'''

Lemma List_filter_Forall {A} (P : A -> Prop) (f : A -> bool) (l : list A) :
  Forall P l -> Forall P (List.filter f l).
Proof.
  induction 1 as [|x l Hx _ IH]; simpl; [done|].
  destruct (f x); [by constructor|done].
Qed.

Lemma List_filter_sublist {A} (f : A -> bool) (l : list A) :
  sublist (List.filter f l) l.
Proof.
  induction l as [|x l IH]; simpl; [done|].
  destruct (f x); [by apply sublist_skip|by apply sublist_cons].
Qed.

Lemma List_filter_apart {A} (R : A -> A -> Prop) (f : A -> bool)
    (l : list A) :
  ForallOrdPairs R l -> ForallOrdPairs R (List.filter f l).
Proof.
  induction 1 as [|x l Hx _ IH]; simpl; [constructor|].
  destruct (f x); [|done]. constructor; [|done].
  by apply List_filter_Forall.
Qed.

Lemma apart_lookup {A} (R : A -> A -> Prop) (l : list A) (i j : nat)
    (a b : A) :
  ForallOrdPairs R l ->
  l !! i = Some a -> l !! j = Some b -> (i < j)%nat -> R a b.
Proof.
  intros H. revert i j. induction H as [|x l Hx _ IH]; intros i j Hi Hj Hlt.
  - done.
  - destruct j as [|j]; [lia|]. simpl in Hj. destruct i as [|i].
    + injection Hi as <-. rewrite Forall_forall in Hx.
      apply Hx. by apply list_elem_of_lookup_2 in Hj.
    + simpl in Hi. apply (IH i j); [done..|lia].
Qed.

Lemma record_imap (l : list StationRow) (f : nat -> StationRow -> Station) :
  (forall i r, record (f i r) = r) -> record <$> imap f l = l.
Proof.
  intros Hf. revert f Hf. induction l as [|x l IH]; intros f Hf; [done|].
  simpl. rewrite Hf. f_equal. apply IH. intros i r. apply Hf.
Qed.

(** X20.  What [clean_stations_data] keeps.  The cleaned stations are
    rows of the input, in their order; each has a latitude in [-90, 90]
    and a longitude in [-180, 180] and carries the fixed fields; no two
    of them have the same coordinates; and every input row with valid
    coordinates is represented by a kept station at its place. *)
Theorem clean_station_rows_kept (rows : list StationRow) :
  sublist (record <$> clean_station_rows rows) rows ∧
  Forall (fun c => valid_coordinates (record c) = true ∧
                   health_score c = 100%Z ∧ is_verified c = false ∧
                   source c = "dataset")
         (clean_station_rows rows) ∧
  (forall i j a b,
     clean_station_rows rows !! i = Some a ->
     clean_station_rows rows !! j = Some b ->
     same_place (record a) (record b) = true -> i = j) ∧
  (forall r, r ∈ rows -> valid_coordinates r = true ->
             exists c, c ∈ clean_station_rows rows ∧
                       same_place r (record c) = true).
Proof.
  unfold clean_station_rows.
  set (kept := List.filter valid_coordinates (drop_duplicates [] rows)).
  set (f := fun (i : nat) (r : StationRow) =>
              {| record := r; health_score := 100; is_verified := false;
                 source := "dataset"; Station_ID := station_id i |}).
  assert (Hrec : record <$> imap f kept = kept) by (by apply record_imap).
  assert (Hlook : forall i c, imap f kept !! i = Some c ->
                              kept !! i = Some (record c) ∧ c = f i (record c)).
  { intros i c. rewrite list_lookup_imap.
    destruct (kept !! i) as [r|]; [|done]. simpl. by intros [= <-]. }
  assert (Hvalid : Forall (fun r => valid_coordinates r = true) kept).
  { apply Forall_forall. intros r Hr. unfold kept in Hr.
    apply list_elem_of_In, filter_In in Hr. tauto. }
  assert (Hapart : ForallOrdPairs (fun a b => same_place a b = false) kept)
    by apply List_filter_apart, drop_duplicates_apart.
  split_and!.
  - rewrite Hrec. unfold kept.
    etrans; [apply List_filter_sublist|apply drop_duplicates_sublist].
  - apply Forall_forall. intros c Hc.
    apply list_elem_of_lookup_1 in Hc as [i Hc].
    apply Hlook in Hc as [Hk ->]. split_and!; try done.
    rewrite Forall_forall in Hvalid. apply Hvalid.
    by apply list_elem_of_lookup_2 in Hk.
  - intros i j a b Ha Hb Hs.
    apply Hlook in Ha as [Ha _]. apply Hlook in Hb as [Hb _].
    destruct (Nat.lt_trichotomy i j) as [Hlt|[->|Hlt]]; [|done|].
    + pose proof (apart_lookup _ _ _ _ _ _ Hapart Ha Hb Hlt) as H.
      simpl in H. by rewrite H in Hs.
    + pose proof (apart_lookup _ _ _ _ _ _ Hapart Hb Ha Hlt) as H.
      simpl in H. rewrite same_place_sym in H. by rewrite H in Hs.
  - intros r Hin Hv.
    destruct (drop_duplicates_complete [] rows r Hin) as [H|(r' & Hr' & Hs)];
      [done|].
    assert (Hk : r' ∈ kept).
    { unfold kept. apply list_elem_of_In, filter_In.
      split; [by apply list_elem_of_In|].
      by rewrite <- (valid_coordinates_same_place r r'). }
    apply list_elem_of_lookup_1 in Hk as [i Hk].
    exists (f i r'). split; [|done].
    apply (list_elem_of_lookup_2 _ i). rewrite list_lookup_imap.
    by rewrite Hk.
Qed.
Lemma paused_integrated (p : Props.t) (env : Env) (delta : R) (s : State) :
  speedFactor env = 0 -> integrated p env delta s = s.
Proof.
  intros H. unfold integrated. rewrite H.
  replace (delta * 0 / 86400) with 0 by field.
  rewrite integrate_zero. apply setElements_same.
Qed.

(** What the frame passes to the solver reads, of the state, the orbit
    type and the mean anomaly at epoch only. *)
Lemma frameAnomaly_reads (p : Props.t) (env : Env) (clock delta : R)
    (s t : State) :
  orbitType t = orbitType s ->
  Elements.meanAnomalyAtEpoch (keplerElementsRef t)
  = Elements.meanAnomalyAtEpoch (keplerElementsRef s) ->
  frameAnomaly p env clock delta t = frameAnomaly p env clock delta s.
Proof.
  intros Hot HM. unfold frameAnomaly, integrated, toRad, integrate.
  cbn [setElements keplerElementsRef orbitType M0Rad
       Elements.meanAnomalyAtEpoch].
  rewrite Hot, HM. reflexivity.
Qed.

(** A mean anomaly at epoch that has no rate is left as it is by the
    frames. *)
Lemma epoch_anomaly_kept (p : Props.t) (ticks : list (Env * R * R))
    (s : State) :
  Props.meanAnomalyAtEpochRate p = 0 ->
  Elements.meanAnomalyAtEpoch
    (keplerElementsRef
       (frames solveKepler setFromEuler applyQuaternion rotateOnAxis lookAt
          p ticks s))
  = Elements.meanAnomalyAtEpoch (keplerElementsRef s).
Proof.
  intros Hrate. revert s.
  induction ticks as [| [[env clock] delta] rest IH]; intros s.
  - reflexivity.
  - cbn [frames]. rewrite IH.
    pose proof (frame_six solveKepler setFromEuler applyQuaternion
                  rotateOnAxis lookAt p env clock delta s) as H6.
    destruct (Req_dec_T (AU env) 0); unfold Elements.six in H6;
      injection H6 as _ _ _ _ _ HM; rewrite HM; [reflexivity |].
    unfold integrated, integrate.
    cbn [setElements keplerElementsRef Elements.meanAnomalyAtEpoch].
    rewrite Hrate. ring.
Qed.


(** C4: with the speed factor at [0], two frames in a row, whatever their
    clock readings, frame times and camera, leave the six elements as they
    were, pass the same mean anomaly to the solver, and leave the same
    position; when the camera has not moved either, the whole object in
    [keplerElementsRef], opacity included, is the same after both. *)
Theorem paused_frames_identical (p : Props.t) (env1 env2 : Env)
    (clock1 delta1 clock2 delta2 : R) (s : State) :
  speedFactor env1 = 0 -> speedFactor env2 = 0 -> AU env2 = AU env1 ->
  let s1 := frame p env1 clock1 delta1 s in
  let s2 := frame p env2 clock2 delta2 s1 in
  Elements.six (keplerElementsRef s1) = Elements.six (keplerElementsRef s) /\
  Elements.six (keplerElementsRef s2) = Elements.six (keplerElementsRef s1) /\
  frameAnomaly p env2 clock2 delta2 s1 = frameAnomaly p env1 clock1 delta1 s /\
  planetGroupRef s2 = planetGroupRef s1 /\
  (cameraPosition env2 = cameraPosition env1 ->
   keplerElementsRef s2 = keplerElementsRef s1).
Proof.
  intros H1 H2 Hau s1 s2.
  assert (Hsix : forall env clock delta t, speedFactor env = 0 ->
            Elements.six (keplerElementsRef (frame p env clock delta t)) =
            Elements.six (keplerElementsRef t)).
  { intros env clock delta t H.
    rewrite (frame_six solveKepler). rewrite paused_integrated by exact H.
    destruct (Req_dec_T (AU env) 0); reflexivity. }
  assert (Hs1 : Elements.six (keplerElementsRef s1)
                = Elements.six (keplerElementsRef s))
    by (apply Hsix, H1).
  assert (Hrad : toRad (keplerElementsRef s1) = toRad (keplerElementsRef s)).
  { unfold Elements.six in Hs1. injection Hs1 as _ _ Hi HO Hw HM.
    unfold toRad. rewrite Hi, HO, Hw, HM. reflexivity. }
  assert (Hot : orbitType s1 = orbitType s)
    by (apply (frame_orbitType solveKepler)).
  assert (HM : frameAnomaly p env2 clock2 delta2 s1
               = frameAnomaly p env1 clock1 delta1 s).
  { unfold frameAnomaly. rewrite !paused_integrated by assumption.
    rewrite Hrad, Hot, H1, H2, !Rmult_0_r. reflexivity. }
  assert (He : Elements.eccentricity (keplerElementsRef s1)
               = Elements.eccentricity (keplerElementsRef s)).
  { unfold Elements.six in Hs1. injection Hs1 as _ He _ _ _ _. exact He. }
  assert (Ha : Elements.semiMajorAxis (keplerElementsRef s1)
               = Elements.semiMajorAxis (keplerElementsRef s)).
  { unfold Elements.six in Hs1. injection Hs1 as Ha _ _ _ _ _. exact Ha. }
  assert (Hsolve : frameSolve solveKepler p env2 clock2 delta2 s1
                   = frameSolve solveKepler p env1 clock1 delta1 s).
  { unfold frameSolve. rewrite HM, !paused_integrated by assumption.
    rewrite He. reflexivity. }
  repeat split.
  - exact Hs1.
  - apply Hsix, H2.
  - exact HM.
  - unfold s2. rewrite frame_position, Hsolve, Hau, Hot.
    rewrite paused_integrated by exact H2.
    assert (Hp1 := frame_position p env1 clock1 delta1 s).
    cbv zeta in Hp1. rewrite paused_integrated in Hp1 by exact H1.
    fold s1 in Hp1. rewrite Hp1.
    destruct (Req_dec_T (AU env1) 0); [reflexivity |].
    destruct (frameSolve solveKepler p env1 clock1 delta1 s) as [E |];
      [| reflexivity].
    destruct (planetGroupRef s) as [pos |]; [| reflexivity].
    f_equal. unfold pointAt. rewrite Hrad, He, Ha. reflexivity.
  - intros Hcam. unfold s2.
    rewrite frame_elements, Hsolve, Hau, Hot, Hcam.
    rewrite paused_integrated by exact H2.
    assert (Hp1 := frame_position p env1 clock1 delta1 s).
    assert (He1 := frame_elements p env1 clock1 delta1 s).
    cbv zeta in Hp1, He1.
    rewrite paused_integrated in Hp1, He1 by exact H1.
    fold s1 in Hp1, He1. rewrite Hp1.
    destruct (Req_dec_T (AU env1) 0); [reflexivity |].
    destruct (frameSolve solveKepler p env1 clock1 delta1 s) as [E |];
      [| reflexivity].
    destruct (planetGroupRef s) as [pos |]; [| reflexivity].
    rewrite (pointAt_ext (orbitType s) (keplerElementsRef s1)
               (keplerElementsRef s)), Hrad by assumption.
    rewrite He1. reflexivity.
Qed.
Definition prev_day (dt : datetime) : datetime :=
  let '(y, m, d) :=
    if 1 <? day dt then (year dt, month dt, day dt - 1)
    else if 1 <? month dt
    then (year dt, month dt - 1, days_in_month (year dt) (month dt - 1))
    else (year dt - 1, 12, 31) in
  mkDatetime y m d (hour dt) (minute dt) (second dt) (microsecond dt) (utcoffset dt).

Definition midnight (dt : datetime) : datetime :=
  mkDatetime (year dt) (month dt) (day dt) 0 0 0 0 (utcoffset dt).

(** Modelled from the spec: the Validator of section 4.7, on the filled
    fields. A month outside 1-12 and a day that is 0 or exceeds the length
    of the month are errors in either mode; strict mode rejects year 0 unless
    years are astronomical; minute and second lie in 0-59; 24:00 rolls over
    to the next day in lenient mode only. *)
Definition validate (dt : datetime) (config : ParseConfig) : result datetime :=
  if negb (in_range 1 (month dt) 12) then fail InvalidCalendarDate "month"
  else if negb (in_range 1 (day dt) (days_in_month (year dt) (month dt)))
  then fail InvalidCalendarDate "day"
  else if strict config && (year dt =? 0) && negb (astronomicalYears config)
  then fail YearZeroRejected "year"
  else if negb (in_range 0 (minute dt) 59 && in_range 0 (second dt) 59)
  then fail InvalidTimeOfDay "time"
  else if in_range 0 (hour dt) 23 then Ok dt
  else if (hour dt =? 24) && (minute dt =? 0) && (second dt =? 0)
          && (microsecond dt =? 0) && negb (strict config)
  then Ok (midnight (next_day dt))
  else fail InvalidTimeOfDay "hour".

Definition is_bc (p : PartialDateTime) : bool :=
  match p_era p with Some BC => true | _ => false end.

(** *** 4.5 Relative Date Resolver *)

Inductive Anchor : Type := Now | TodayAnchor.

(** Modelled from the spec: the RelativeExpression of section 3. *)
Record RelativeExpression : Type := mkRelative {
  unit : Unit;
  magnitude : Z;
  anchor : Anchor
}.

Definition relative_kind (ct : ClassifiedToken) : option RelativeKind :=
  match tag ct with Some (RelativeKeyword k) => Some k | _ => None end.

Definition words (l : list ClassifiedToken) : list ClassifiedToken :=
  filter (fun ct => negb (is_blank ct)) l.

(** Modelled from the spec: [tryResolveRelative] of section 4.5, on the
    whole input: today, tomorrow, yesterday; N unit ago; in N unit; next
    unit; last unit. *)
Definition tryResolveRelative (l : list ClassifiedToken) : option RelativeExpression :=
  match words l with
  | [a] =>
      match relative_kind a with
      | Some Today => Some (mkRelative Day 0 TodayAnchor)
      | Some Tomorrow => Some (mkRelative Day 1 TodayAnchor)
      | Some Yesterday => Some (mkRelative Day (-1) TodayAnchor)
      | _ => None
      end
  | [a; b] =>
      match relative_kind a, relative_kind b with
      | Some Next, Some (UnitWord u) => Some (mkRelative u 1 Now)
      | Some Last, Some (UnitWord u) => Some (mkRelative u (-1) Now)
      | _, _ => None
      end
  | [a; b; c] =>
      match numeral a, relative_kind b, relative_kind c with
      | Some (n, _), Some (UnitWord u), Some Ago => Some (mkRelative u (- n) Now)
      | _, _, _ =>
          match relative_kind a, numeral b, relative_kind c with
          | Some In, Some (n, _), Some (UnitWord u) => Some (mkRelative u n Now)
          | _, _, _ => None
          end
      end
  | _ => None
  end.

(** Relative keywords and numerals only, and no expression among them. *)
Definition incomplete_relative (l : list ClassifiedToken) : bool :=
  let ws := words l in
  forallb (fun ct => is_some (relative_kind ct) || is_some (numeral ct)) ws
  && existsb (fun ct => is_some (relative_kind ct)) ws.

Fixpoint iterate {A} (n : nat) (f : A -> A) (a : A) : A :=
  match n with O => a | S k => iterate k f (f a) end.

(** Exact calendar-day addition. *)
Definition add_days (n : Z) (dt : datetime) : datetime :=
  if n <? 0 then iterate (Z.to_nat (- n)) prev_day dt
  else iterate (Z.to_nat n) next_day dt.

(** Month addition: the day of the month is clamped to the length of the
    target month. *)
Definition add_months (k : Z) (dt : datetime) : datetime :=
  let t := month dt - 1 + k in
  let y := year dt + t / 12 in
  let m := t mod 12 + 1 in
  mkDatetime y m (Z.min (day dt) (days_in_month y m)) (hour dt) (minute dt)
             (second dt) (microsecond dt) (utcoffset dt).

Definition evaluate (r : RelativeExpression) (reference : datetime) : datetime :=
  let base := match anchor r with Now => reference | TodayAnchor => midnight reference end in
  match unit r with
  | Day => add_days (magnitude r) base
  | Week => add_days (7 * magnitude r) base
  | MonthUnit => add_months (magnitude r) base
  | YearUnit => add_months (12 * magnitude r) base
  end.

(** *** The pipeline and the Result Assembler *)

Definition no_field (p : PartialDateTime) : bool :=
  negb (has_date p || is_some (p_hour p)).

(** Modelled from the spec: the strict pipeline of section 2 on a token
    sequence. The empty sequence is the empty-input failure of section 4.1;
    a sequence that assigns no field at all holds no date either. *)
Definition pipeline (l : list ClassifiedToken) (config : ParseConfig)
    : result (datetime * bool) :=
  match l with
  | [] => fail EmptyInput ""
  | _ =>
      match tryResolveRelative l with
      | Some r =>
          rbind (validate (evaluate r (defaultDateTime config)) config)
            (fun dt => Ok (dt, false))
      | None =>
          if incomplete_relative l then fail IncompleteRelativeExpression ""
          else
            rbind (resolve l config) (fun p =>
            if no_field p then fail EmptyInput ""
            else
              let p := era_year config (windowed config p) in
              rbind (validate (fill config p) config) (fun dt =>
              Ok (dt, is_bc p && negb (astronomicalYears config))))
      end
  end.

'''

#### PROBLEM STATEMENT
Using the records above, repeat exactly the lines from the first one through the line with "clean_station_rows rows !! j = Some b ->".

#### ANSWER AREA
Lemma List_filter_Forall {A} (P : A -> Prop) (f : A -> bool) (l : list A) :
  Forall P l -> Forall P (List.filter f l).
Proof.
  induction 1 as [|x l Hx _ IH]; simpl; [done|].
  destruct (f x); [by constructor|done].
Qed.

Lemma List_filter_sublist {A} (f : A -> bool) (l : list A) :
  sublist (List.filter f l) l.
Proof.
  induction l as [|x l IH]; simpl; [done|].
  destruct (f x); [by apply sublist_skip|by apply sublist_cons].
Qed.

Lemma List_filter_apart {A} (R : A -> A -> Prop) (f : A -> bool)
    (l : list A) :
  ForallOrdPairs R l -> ForallOrdPairs R (List.filter f l).
Proof.
  induction 1 as [|x l Hx _ IH]; simpl; [constructor|].
  destruct (f x); [|done]. constructor; [|done].
  by apply List_filter_Forall.
Qed.

Lemma apart_lookup {A} (R : A -> A -> Prop) (l : list A) (i j : nat)
    (a b : A) :
  ForallOrdPairs R l ->
  l !! i = Some a -> l !! j = Some b -> (i < j)%nat -> R a b.
Proof.
  intros H. revert i j. induction H as [|x l Hx _ IH]; intros i j Hi Hj Hlt.
  - done.
  - destruct j as [|j]; [lia|]. simpl in Hj. destruct i as [|i].
    + injection Hi as <-. rewrite Forall_forall in Hx.
      apply Hx. by apply list_elem_of_lookup_2 in Hj.
    + simpl in Hi. apply (IH i j); [done..|lia].
Qed.

Lemma record_imap (l : list StationRow) (f : nat -> StationRow -> Station) :
  (forall i r, record (f i r) = r) -> record <$> imap f l = l.
Proof.
  intros Hf. revert f Hf. induction l as [|x l IH]; intros f Hf; [done|].
  simpl. rewrite Hf. f_equal. apply IH. intros i r. apply Hf.
Qed.

(** X20.  What [clean_stations_data] keeps.  The cleaned stations are
    rows of the input, in their order; each has a latitude in [-90, 90]
    and a longitude in [-180, 180] and carries the fixed fields; no two
    of them have the same coordinates; and every input row with valid
    coordinates is represented by a kept station at its place. *)
Theorem clean_station_rows_kept (rows : list StationRow) :
  sublist (record <$> clean_station_rows rows) rows ∧
  Forall (fun c => valid_coordinates (record c) = true ∧
                   health_score c = 100%Z ∧ is_verified c = false ∧
                   source c = "dataset")
         (clean_station_rows rows) ∧
  (forall i j a b,
     clean_station_rows rows !! i = Some a ->
     clean_station_rows rows !! j = Some b ->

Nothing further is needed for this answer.